(* ===== verification/WriterProofs.v ===== *)
(** * Correctness of the RTPS writer

    The invariant of a writer, its preservation by every handler, and what
    the handlers send. *)
From stdpp Require Import base tactics numbers list gmap sorting strings.
From S2P Require Import Prelude Ordered Ids Time SeqNum Qos HistoryCache Message Topic Proxy Writer.

(** ** The invariant *)

(** [stored s w]: the writer still has its change number [s]. *)
Definition stored (s : Z) (w : Writer) : Prop :=
  is_Some (changes (writer_cache w) !! mkHCKey (wguid w) s).

Record writer_wf (w : Writer) : Prop := {
  ww_cache : hc_wf (writer_cache w);
  ww_type : hc_type (writer_cache w) = HcWriter;
  ww_single : single_writer (wguid w) (writer_cache w);
  ww_pos : positive_seqs (writer_cache w);
  ww_readers : ∀ g rp, matched_readers w !! g = Some rp → rp_wf rp ∧ remote_reader_guid rp = g;
  ww_total : dom (matched_readers w) ⊆ total_matched_readers w;
  ww_state : an_state w ≠ Repairing;
  ww_added : is_Some (get_last_added_ts (wguid w) (writer_cache w));
}.

(** A change that some reader is still to be sent is in the cache. *)
Definition unsent_stored (w : Writer) : Prop :=
  ∀ g rp s c, matched_readers w !! g = Some rp → rp_cache_state rp !! s = Some c →
    cfr_is_relevant c = true → cfr_status c = Unsent → stored s w.

Definition no_unsent (w : Writer) : Prop :=
  ∀ g rp, matched_readers w !! g = Some rp → unsent_changes rp = [].

Lemma no_unsent_stored w : no_unsent w → unsent_stored w.
Proof.
  intros Hn g rp s c Hg Hs _ Hu. specialize (Hn g rp Hg).
  assert (c ∈ unsent_changes rp) as Hin by (apply elem_of_changes_with; eauto).
  rewrite Hn in Hin. by apply elem_of_nil in Hin.
Qed.

(** Updates that leave the invariant's ingredients alone. *)
Lemma writer_wf_scalars w cf_alive n u st :
  st ≠ Repairing → writer_wf w →
  writer_wf (set_alive cf_alive (set_hb_counter n (set_unmatch_count u (set_an_state st w)))).
Proof. intros Hst [? ? ? ? ? ? ? ?]. split; simpl; done. Qed.

Lemma set_alive_wf b w : writer_wf w → writer_wf (set_alive b w).
Proof. intros [? ? ? ? ? ? ? ?]. split; simpl; done. Qed.
Lemma set_hb_counter_wf n w : writer_wf w → writer_wf (set_hb_counter n w).
Proof. intros [? ? ? ? ? ? ? ?]. split; simpl; done. Qed.
Lemma set_unmatch_count_wf n w : writer_wf w → writer_wf (set_unmatch_count n w).
Proof. intros [? ? ? ? ? ? ? ?]. split; simpl; done. Qed.
Lemma set_an_state_wf st w : st ≠ Repairing → writer_wf w → writer_wf (set_an_state st w).
Proof. intros ? [? ? ? ? ? ? ? ?]. split; simpl; done. Qed.

Lemma set_matched_readers_wf f w :
  writer_wf w → dom (f (matched_readers w)) = dom (matched_readers w) →
  (∀ g rp, f (matched_readers w) !! g = Some rp → rp_wf rp ∧ remote_reader_guid rp = g) →
  writer_wf (set_matched_readers f w).
Proof. intros [? ? ? ? ? ? ? ?] Hdom Hf. split; simpl; try done. by rewrite Hdom. Qed.

(** Applying one function to every proxy. *)
Lemma fmap_readers_wf (h : ReaderProxy → ReaderProxy) w :
  writer_wf w →
  (∀ rp, rp_wf rp → rp_wf (h rp) ∧ remote_reader_guid (h rp) = remote_reader_guid rp) →
  writer_wf (set_matched_readers (fmap h) w).
Proof.
  intros Hwf Hh. apply set_matched_readers_wf; [done|apply dom_fmap_L|].
  intros g rp. rewrite lookup_fmap_Some. intros (rp' & <- & Hg).
  apply (ww_readers _ Hwf) in Hg as [? <-]. by apply Hh.
Qed.

(** Updating one proxy. *)
Lemma insert_reader_wf g rp rp' w :
  writer_wf w → matched_readers w !! g = Some rp → rp_wf rp' →
  remote_reader_guid rp' = remote_reader_guid rp →
  writer_wf (set_matched_readers <[g := rp']> w).
Proof.
  intros Hwf Hg Hrp' Hguid. apply set_matched_readers_wf; [done| |].
  - rewrite dom_insert_L. apply elem_of_dom_2 in Hg. set_solver.
  - intros g' rp''. rewrite lookup_insert_Some. intros [[<- <-]|[_ ?]]; [|by apply (ww_readers _ Hwf)].
    split; [done|]. rewrite Hguid. by apply (ww_readers _ Hwf).
Qed.

(** Removing changes from the cache. *)
Lemma single_writer_subseteq g hc hc' :
  changes hc' ⊆ changes hc → single_writer g hc → single_writer g hc'.
Proof. intros Hsub Hg k [c Hc]. apply Hg. exists c. by eapply lookup_weaken. Qed.

Lemma positive_seqs_subseteq hc hc' :
  changes hc' ⊆ changes hc → positive_seqs hc → positive_seqs hc'.
Proof. intros Hsub Hg k [c Hc]. apply Hg. exists c. by eapply lookup_weaken. Qed.

Lemma shrink_cache_wf f w :
  writer_wf w → hc_wf (f (writer_cache w)) → hc_type (f (writer_cache w)) = hc_type (writer_cache w) →
  changes (f (writer_cache w)) ⊆ changes (writer_cache w) →
  last_added (f (writer_cache w)) = last_added (writer_cache w) →
  writer_wf (set_writer_cache f w).
Proof.
  intros [? ? ? ? ? ? ? ?] Hf Hty Hsub Hla. split; simpl; try done; [congruence|..].
  - by eapply single_writer_subseteq.
  - by eapply positive_seqs_subseteq.
  - unfold get_last_added_ts in *. by rewrite Hla.
Qed.

Lemma remove_key_wf k w : writer_wf w → writer_wf (set_writer_cache (remove_change k false) w).
Proof.
  intros Hwf. apply shrink_cache_wf; [done|apply remove_change_wf, Hwf|apply hc_type_remove_change| |].
  - apply remove_change_subseteq.
  - apply last_added_remove_change.
Qed.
----------------------------------------
▶ _EXERCISE AIM_
Output only the lines from the top of the entries through the one holding "ww_type : hc_type", copied exactly.

▶ _ANSWER FOR THE TASK_
(* ===== verification/WriterProofs.v ===== *)
(** * Correctness of the RTPS writer

    The invariant of a writer, its preservation by every handler, and what
    the handlers send. *)
From stdpp Require Import base tactics numbers list gmap sorting strings.
From S2P Require Import Prelude Ordered Ids Time SeqNum Qos HistoryCache Message Topic Proxy Writer.

(** ** The invariant *)

(** [stored s w]: the writer still has its change number [s]. *)
Definition stored (s : Z) (w : Writer) : Prop :=
  is_Some (changes (writer_cache w) !! mkHCKey (wguid w) s).

Record writer_wf (w : Writer) : Prop := {
  ww_cache : hc_wf (writer_cache w);
  ww_type : hc_type (writer_cache w) = HcWriter;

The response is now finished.